Il Figlio dell’Uomo che ha percorso i sentieri di questa terra, ha offerto a tutti la possibilità di rivoluzionare lo sguardo sull’esistenza umana. L’attenzione dei credenti è stata rivolta al piccolo, al semplice, al debole, bisognoso di cure: un Bambino racchiudeva in sé la divinità del Dio Vivente ed esprimeva, col suo essere, la bontà dell’innocenza.
Accadeva poco più di duemila anni fa in un contesto che certo non mostrava di valorizzare gli infanti, considerati nella storia piccoli uomini chiamati al duro lavoro.
I diritti naturali e inviolabili del fanciullo, cui si ispirano le Convenzioni Internazionali di New York e Strasburgo, originano in quel capovolgimento di visione che parte da Nazareth e scardina gli usi di Greci e Romani, i quali non garantivano affatto la protezione della vita. Pensiamo ai figli deformi abbandonati alle intemperie o gettati dalla famosa rupe, con l’approvazione di Platone e Aristotele e ad analoghe pratiche ammesse dai celebrati codici legislativi attribuiti a Licurgo e Solone o alla diffusa pedofilia comunemente accettata in quelle società da noi oggi apprezzate per ben altri meriti. Un padre a suo capriccio poteva impunemente vendere o eliminare il proprio stesso figlio.

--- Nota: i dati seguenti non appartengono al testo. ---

Lemma string_loop_sound fuel : forall record pre body text r,
  whole = pre ++ as_bytes body ++ record -> json_chars body text -> Forall (fun c => Utf8.scalar c = true) body ->
  string_loop matches fuel record (as_bytes text) = Some r ->
  match r with
  | inl a => exists run, matches run = Some a /\ spelt whole run
  | inr (rest, run) => spelt whole run /\ exists pre', whole = pre' ++ rest
  end.
Proof.
  induction fuel as [|fuel IH]; intros [|b t] pre body text r Hw Hj Hs; cbn [string_loop];
    try (intros [= <-]; split; [by exists pre, body, text, []|by exists (pre ++ as_bytes body); rewrite <- app_assoc]).
  - destruct (b =? 34); [|done].
    intros [= <-]. split; [by exists pre, body, text, (b :: t)|]. exists (pre ++ as_bytes body ++ [b]). by rewrite <- !app_assoc.
  - destruct (Z.eqb_spec b 34) as [->|H34].
    { intros [= <-]. split; [by exists pre, body, text, (34 :: t)|]. exists (pre ++ as_bytes body ++ [34]). by rewrite <- !app_assoc. }
    destruct (unit_ (b :: t)) as [[ch|] rest] eqn:Hu.
    + destruct (unit_sound b t ch rest H34 Hu) as (token & Hc & Hsc & He).
      replace (as_bytes text ++ utf8_char ch) with (as_bytes (text ++ [ch]))
        by (rewrite spelt_bytes_app; f_equal; unfold as_bytes; cbn; by rewrite app_nil_r).
      apply (IH rest pre (body ++ token)); [|by apply json_chars_snoc|by apply Forall_app].
      rewrite spelt_bytes_app, <- app_assoc, <- He. done.
    + destruct (matches (as_bytes text)) as [a|] eqn:Hm.
      { intros [= <-]. exists (as_bytes text). split; [done|]. by exists pre, body, text, (b :: t). }
      destruct (unit_suffix b t) as [l Hl]. rewrite Hu in Hl. cbn in Hl.
      apply (IH rest (pre ++ as_bytes body ++ l) [] []); [|constructor..].
      rewrite Hw, Hl. cbn. by rewrite <- !app_assoc.
Qed.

Con Gesù e nel suo nome i bambini divengono persone, degne di “non essere scandalizzate”, offese, esempio della purezza e semplicità necessarie per accedere al Regno dei Cieli. Ma i compilatori delle Convenzioni succitate lo negano, non rintracciando nel Suo messaggio i germi della società ritenuta giusta, al punto che si è voluto cancellare con un colpo di spugna le radici cristiane dell’Europa laica, come fa un adolescente che si vergogna dei propri genitori rinnegando così una parte di sé.
Insegnamenti di così profondo valore umano e spirituale trovano ostacoli e contraddizioni nella cultura dominante quando promuove un uso imprudente della tecnologia, di per sé strumento di sviluppo sociale e di cura, guidato dall’egoismo dell’uomo che s’illude padrone ultimo di vita e morte.
L’intenzione di aiutare chi non riesce a realizzare la trasmissione della vita, si è trasformata nella pretesa di costruire a tavolino, al microscopio, la vita umana con la manipolazione cellulare, prescindendo dall’incontro reale di uomo e donna, foriero di creatività e ricorda le intenzioni del dottor Frankenstein che assembla i pezzi per trasformare dei qualcosa in un qualcuno.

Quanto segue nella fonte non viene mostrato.